Driving a "Green car" vs cycling - frabbit
http://www.aviewfromthecyclepath.com/2017/09/business-as-usual-by-driving-green-car.html
======
d1zzy
I don't know about others but the reasons why I bike to work have nothing to
do with reducing carbon or being green or being healthy, it's simply that I
find it a lot more fun to get to work by bike than drive. It actually takes 20
more minutes by bike (and that's without including the immediate shower and
changing clothes afterwards) but I can get a nice workout, feel refreshed and
full of energy and it feels nice to be fit (ex. taking stairs at work I don't
gasp for air like my coworkers).

I don't think people will start biking unless they like the activity but lots
of people simply like to drive. The problem is that even those that like to
ride (or would like) aren't being encouraged to do so.

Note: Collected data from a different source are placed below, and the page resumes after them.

(** The agent before the shutdown number [k] (see [stop_call]): the bridges still to come wait. *)
Record waits (k : nat) h : Prop := {
  waits_planning : (k <= 0)%nat → waiting (planning_bridge_ h);
  waits_perception : (k <= 1)%nat → waiting (perception_bridge_ h);
  waits_trip : (k <= 2)%nat → waiting (trip_bridge_ h);
  waits_cluster : (k <= 3)%nat → waiting (cluster_bridge_ h);
  waits_location : (k <= 4)%nat → waiting (location_of h)
}.

(** No bridge has been shut down. *)
Record ticks h : Prop := {
  ticks_planning : ticking (planning_bridge_ h);
  ticks_perception : ticking (perception_bridge_ h);
  ticks_trip : ticking (trip_bridge_ h);
  ticks_cluster : ticking (cluster_bridge_ h);
  ticks_location : ticking (location_of h)
}.

(** The turns of the io threads. *)
Definition planning_turn : AgentAction := PlanningDoes (StrandRuns 0).
Definition perception_turn : AgentAction := PerceptionDoes (StrandRuns 0).
Definition trip_turn : AgentAction := TripDoes (StrandRuns (TripFrames.mkSurroundings 0 0 TripStatus_default)).
Definition cluster_turn : AgentAction := ClusterDoes (StrandRuns 0).
Definition location_turn : AgentAction := AppDoes (App.LocationRun 0 TripStatus_default).

(** The components a part's turns leave alone. *)
Definition other_parts (k : nat) h :=
  (if decide (k = 0%nat) then None else Some (planning_bridge_ h),
   if decide (k = 1%nat) then None else Some (perception_bridge_ h),
   if decide (k = 2%nat) then None else Some (trip_bridge_ h),
   if decide (k = 3%nat) then None else Some (cluster_bridge_ h),
   if decide (k = 4%nat) then None else Some (location_of h)).

Lemma planning_turned h : ∃ e, planning_bridge_ (final (act planning_turn) h) =
  final (FrameBridge.act (Ops := Planning.PlanningBridge_ops) (StrandRuns e)) (planning_bridge_ h).
Proof. exists 0. unfold planning_turn. by rewrite planning_act. Qed.
Lemma perception_turned h : ∃ e, perception_bridge_ (final (act perception_turn) h) =
  final (FrameBridge.act (Ops := Perception.PerceptionBridge_ops) (StrandRuns e))
    (perception_bridge_ h).
Proof. exists 0. unfold perception_turn. by rewrite perception_act. Qed.
Lemma trip_turned h : ∃ e, trip_bridge_ (final (act trip_turn) h) =
  final (FrameBridge.act (Ops := TripFrames.TripBridge_ops) (StrandRuns e)) (trip_bridge_ h).
Proof. eexists. unfold trip_turn. by rewrite trip_act. Qed.
Lemma cluster_turned h : ∃ e, cluster_bridge_ (final (act cluster_turn) h) =
  final (FrameBridge.act (Ops := Cluster.ClusterBridge_ops) (StrandRuns e)) (cluster_bridge_ h).
Proof. exists 0. apply cluster_act. Qed.
Lemma location_turned h : ∃ e, location_of (final (act location_turn) h) =
  final (FrameBridge.act (Ops := Location.LocationBridge_ops) (StrandRuns e)) (location_of h).
Proof. eexists. unfold location_turn. by rewrite location_act. Qed.

Lemma planning_others b h : other_parts 0 (final (act (PlanningDoes b)) h) = other_parts 0 h.
Proof. by rewrite planning_act. Qed.
Lemma perception_others b h : other_parts 1 (final (act (PerceptionDoes b)) h) = other_parts 1 h.
Proof. by rewrite perception_act. Qed.
Lemma trip_others b h : other_parts 2 (final (act (TripDoes b)) h) = other_parts 2 h.
Proof. by rewrite trip_act. Qed.
Lemma cluster_others b h : other_parts 3 (final (act (ClusterDoes b)) h) = other_parts 3 h.
Proof.
  destruct (cluster_act b h) as (_ & Hp & Hq & Ht & Hl). unfold other_parts.
  by rewrite Hp, Hq, Ht, Hl.
Qed.
Lemma location_others a h :
  location_action a → other_parts 4 (final (act (AppDoes a)) h) = other_parts 4 h.
Proof. intros Ha. by rewrite location_act. Qed.

Lemma location_turn_others h : other_parts 4 (final (act location_turn) h) = other_parts 4 h.
Proof. by apply location_others. Qed.

Lemma after_cons a l h : after (a :: l) h = after l (final (act a) h).
Proof. done. Qed.
Lemma after_app l l' h : after (l ++ l') h = after l' (after l h).
Proof. apply run_inputs_app. Qed.

(** Every bridge can be brought to wait. *)
Lemma ticks_waits h : ticks h → ∃ l,
  Forall (λ a, is_call a = false ∧ from_ros a = false) l ∧ waits 0 (after l h).
Proof.
  intros [Hp Hq Ht Hc Hl].
  destruct (part_drains _ _ _ planning_turned (planning_others _) h Hp) as (n0 & W0 & O0).
  set (h0 := after (replicate n0 _) h) in *. injection O0 as Eq0 Et0 Ec0 El0.
  rewrite <- Eq0 in Hq. rewrite <- Et0 in Ht. rewrite <- Ec0 in Hc. rewrite <- El0 in Hl.
  destruct (part_drains _ _ _ perception_turned (perception_others _) h0 Hq) as (n1 & W1 & O1).
  set (h1 := after (replicate n1 _) h0) in *. injection O1 as Ep1 Et1 Ec1 El1.
  rewrite <- Ep1 in W0. rewrite <- Et1 in Ht. rewrite <- Ec1 in Hc. rewrite <- El1 in Hl.
  destruct (part_drains _ _ _ trip_turned (trip_others _) h1 Ht) as (n2 & W2 & O2).
  set (h2 := after (replicate n2 _) h1) in *. injection O2 as Ep2 Eq2 Ec2 El2.
  rewrite <- Ep2 in W0. rewrite <- Eq2 in W1. rewrite <- Ec2 in Hc. rewrite <- El2 in Hl.
  destruct (part_drains _ _ _ cluster_turned (cluster_others _) h2 Hc) as (n3 & W3 & O3).
  set (h3 := after (replicate n3 _) h2) in *. injection O3 as Ep3 Eq3 Et3 El3.
  rewrite <- Ep3 in W0. rewrite <- Eq3 in W1. rewrite <- Et3 in W2. rewrite <- El3 in Hl.
  destruct (part_drains _ _ _ location_turned location_turn_others h3 Hl) as (n4 & W4 & O4).
  set (h4 := after (replicate n4 _) h3) in *. injection O4 as Ep4 Eq4 Et4 Ec4.
  rewrite <- Ep4 in W0. rewrite <- Eq4 in W1. rewrite <- Et4 in W2. rewrite <- Ec4 in W3.
  exists (replicate n0 planning_turn ++ replicate n1 perception_turn ++ replicate n2 trip_turn ++
          replicate n3 cluster_turn ++ replicate n4 location_turn).
  split; [rewrite !Forall_app; split_and!; by apply Forall_replicate|].
  rewrite !after_app. by split.
Qed.

(** stopAutowareApp gets past the shutdown of the next bridge. *)
Lemma waits_next k s :
  (k < 5)%nat → stop_pc s = (2 * k)%nat → waits k (stopping s) →
  ∃ turn n, is_call turn = false ∧ from_ros turn = false ∧
    stop_pc (stop_run (stop_schedule turn n) s) = (2 * S k)%nat ∧
    waits (S k) (stopping (stop_run (stop_schedule turn n) s)).
Proof.
  intros Hk Hpc [W0 W1 W2 W3 W4].
  destruct k as [|[|[|[|[|k]]]]]; [..|lia].
  - destruct (part_stops _ _ _ planning_turned (planning_others _) 0 _ eq_refl
      (λ h, f_equal planning_bridge_ (planning_act _ h)) (planning_others _) (λ _, eq_refl) s Hpc)
      as (n & s' & Hs' & Hpc' & Ho); [auto|].
    exists planning_turn, n. rewrite Hs'. do 2 (split; [done|]). split; [exact Hpc'|]. injection Ho as Eq Et Ec El.
    split; intros ?; [lia|..]; rewrite ?Eq, ?Et, ?Ec, ?El; auto with lia.
  - destruct (part_stops _ _ _ perception_turned (perception_others _) 1 _ eq_refl
      (λ h, f_equal perception_bridge_ (perception_act _ h)) (perception_others _) (λ _, eq_refl) s
      Hpc) as (n & s' & Hs' & Hpc' & Ho); [auto|].
    exists perception_turn, n. rewrite Hs'. do 2 (split; [done|]). split; [exact Hpc'|]. injection Ho as Ep Et Ec El.
    split; intros ?; [lia|lia|..]; rewrite ?Et, ?Ec, ?El; auto with lia.
  - destruct (part_stops _ _ _ trip_turned (trip_others _) 2 _ eq_refl
      (λ h, f_equal trip_bridge_ (trip_act _ h)) (trip_others _) (λ _, eq_refl) s
      Hpc) as (n & s' & Hs' & Hpc' & Ho); [auto|].
    exists trip_turn, n. rewrite Hs'. do 2 (split; [done|]). split; [exact Hpc'|]. injection Ho as Ep Eq Ec El.
    split; intros ?; [lia..| |]; rewrite ?Ec, ?El; auto with lia.
  - destruct (part_stops _ _ _ cluster_turned (cluster_others _) 3 _ eq_refl
      (λ h, proj1 (cluster_act _ h)) (cluster_others _) (λ _, eq_refl) s
      Hpc) as (n & s' & Hs' & Hpc' & Ho); [auto|].
    exists cluster_turn, n. rewrite Hs'. do 2 (split; [done|]). split; [exact Hpc'|]. injection Ho as Ep Eq Et El.
    split; intros ?; [lia..|]; rewrite ?El; auto with lia.
  - destruct (part_stops _ _ _ location_turned location_turn_others 4 _ eq_refl
      (λ h, f_equal location_of (location_act App.LocationShutdown h I))
      (λ h, location_others App.LocationShutdown h I) (λ _, eq_refl) s
      Hpc) as (n & s' & Hs' & Hpc' & Ho); [auto|].
    exists location_turn, n. rewrite Hs'. do 2 (split; [done|]). split; [exact Hpc'|]. split; lia.
Qed.

(** ** The stream client of the agent *)

(** The steps of the client's threads that hand no command over. *)
Definition winds_down (a : Stream.StreamAction) : Prop :=
  match a with
  | Stream.Shutdown | Stream.ReaderStep None | Stream.WriterStep _ | Stream.WatchdogStep _
  | Stream.FinishStream _ | Stream.Open _ => True
  | _ => False
  end.
Definition client_of h : App.Client := App.stream_client_ (app h).

Definition no_handler (e : Stream.Effect) : Prop :=
  match e with Stream.Handler _ => False | _ => True end.

Lemma winds_down_quiet {T E L} `{ITripManager T} `{IEtaProvider E} `{ILocationProvider L}
    a (c : Stream.StreamClient T E L) :
  winds_down a → Forall no_handler (outputs (Stream.act a) c).
Proof.
  intros Ha. destruct a as [r|t|ok|t|[cmd|]|t| |]; try done; cbn [Stream.act].
  all: match goal with |- Forall _ (outputs ?m ?x) =>
         change (wp m x (λ _ _ out, Forall no_handler out)) end; step_cases; by repeat constructor.
Qed.

Lemma no_handler_ignored (l : list Stream.Effect) (x : App.AppHandles Mp) :
  Forall no_handler l → App.for_each App.handle_effect l x = (Ret (), x, []).
Proof.
  induction 1 as [|e l He _ IH]; [done|]. cbn [App.for_each]. unfold mbind, M_bind.
  destruct e; try done; cbn; by rewrite IH.
Qed.

Lemma client_winds_down a h :
  winds_down a → ∃ st,
  client_of (final (act (AppDoes (App.ClientStep a))) h) =
  final (Stream.act a) (App.refresh st (client_of h)).
Proof.
  intros Ha. exists (status_of_agent h). unfold client_of. cbn [act].
  assert (Happ : app (final (in_app (App.act (App.ClientStep a))) h) =
                 final (App.act (App.ClientStep a)) (app h)).
  { unfold final, in_app. by destruct (App.act _ (app h)) as [[? ?] ?]. }
  rewrite Happ.
  destruct (on_client_run a (app h)) as (Hr & Hf & _); [by destruct a|].
  assert (Hact : App.act (App.ClientStep a) =
    (effects ← App.on_client (Stream.act a); App.for_each App.handle_effect effects))
    by (by destruct a as [r|t|ok|t|[cmd|]|t| |]).
  rewrite Hact, (final_bind _ _ _ _ Hr), Hf. unfold final at 1.
  rewrite no_handler_ignored by (by apply winds_down_quiet). done.
Qed.

(** The turns by which the threads of a client that has been shut down end: if it sleeps, it wakes
    up first. *)
Definition client_turns (c : App.Client) : list Stream.StreamAction :=
  [Stream.ReaderStep None; Stream.WriterStep true; Stream.WriterStep true;
   Stream.WatchdogStep 0; Stream.WatchdogStep 0; Stream.FinishStream 0;
   Stream.Open match Stream.reconnect c with Stream.Pausing until => until | _ => 0 end].

(** Steps of the client that see the controller in the states [sts]. *)
Definition client_run (l : list (Stream.StreamAction * TripStatus)) (c : App.Client) : App.Client :=
  foldl (λ c x, final (Stream.act x.1) (App.refresh x.2 c)) c l.
Definition client_actions (l : list Stream.StreamAction) : list AgentAction :=
  (λ a, AppDoes (App.ClientStep a)) <$> l.

Lemma client_runs l h :
  Forall winds_down l → ∃ sts, length sts = length l ∧
  client_of (after (client_actions l) h) = client_run (zip l sts) (client_of h).
Proof.
  intros Hl. revert h. induction Hl as [|a l Ha _ IH]; intros h; [by exists []|].
  destruct (client_winds_down a h Ha) as [st Hst].
  destruct (IH (final (act (AppDoes (App.ClientStep a))) h)) as (sts & Hlen & Heq).
  exists (st :: sts). split; [cbn; lia|].
  change (after (client_actions (a :: l)) h) with
    (after (client_actions l) (final (act (AppDoes (App.ClientStep a))) h)).
  by rewrite Heq, Hst.
Qed.

Lemma client_run_ends sts c :
  length sts = 8%nat →
  Stream.thread_ended (client_run (zip (Stream.Shutdown :: client_turns c) sts) c) = true.
Proof.
  intros Hlen. destruct sts as [|s1 [|s2 [|s3 [|s4 [|s5 [|s6 [|s7 [|s8 [|]]]]]]]]]; try done.
  destruct c as [tm ep lp vin hd rid sd q [[dead rr w wd rd]|] rc].
  - destruct rd, w as [|ev|], wd as [d|d|], rr, dead; reflexivity.
  - destruct rc as [|t|]; [reflexivity| |reflexivity]. cbv -[Z.ltb]. by rewrite Z.ltb_irrefl.
Qed.

Lemma client_ends h :
  Stream.thread_ended (client_of (after (client_actions (client_turns (client_of h)))
    (final (act (AppDoes (App.ClientStep Stream.Shutdown))) h))) = true.
Proof.
  rewrite <- after_cons.
  destruct (client_runs (Stream.Shutdown :: client_turns (client_of h)) h) as (sts & Hlen & Heq).
  - by repeat constructor.
  - unfold client_actions in *. rewrite fmap_cons in Heq. rewrite Heq. by apply client_run_ends.
Qed.

Lemma stop_shutdown_client h :
  stop_step None (mkStopping 10 h) =
  mkStopping 11 (final (act (AppDoes (App.ClientStep Stream.Shutdown))) h).
Proof. reflexivity. Qed.
Lemma stop_join_client h :
  Stream.thread_ended (client_of h) = true →
  stop_step None (mkStopping 11 h) = mkStopping 12 h.
Proof.
  intros Hc. unfold stop_step. cbn [stop_pc stopping].
  change (Nat.even 11) with false. change (Nat.div2 11) with 5%nat. cbv beta iota zeta.
  unfold stop_joined. fold (client_of h). by rewrite Hc.
Qed.

Lemma stop_client s :
  stop_pc s = 10%nat →
  stop_pc (stop_run (None :: (Some <$> client_actions (client_turns (client_of (stopping s)))) ++
                     [None]) s) = 12%nat.
Proof.
  destruct s as [pc h]. cbn [stop_pc]. intros ->.
  rewrite stop_run_cons, stop_shutdown_client, stop_run_app, stop_run_threads.
  cbn [stop_pc stopping]. rewrite stop_run_cons, stop_join_client by apply client_ends. done.
Qed.
End Parts.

I'd rather focus on
improving the biking infrastructure (make separated lanes, over and/or
underpass bridges for big intersections, better public transit that allows to
carry bikes on board) and improve the tax situation so I don't have to pay for
car-only infrastructure even if I don't use it (car-only infrastructure costs
such as building and maintaining freeways is mostly payed out of property
taxes, not gas taxes). That way more people will feel safer to ride, feel like
they are saving money while doing it and maybe even discover that they like
it.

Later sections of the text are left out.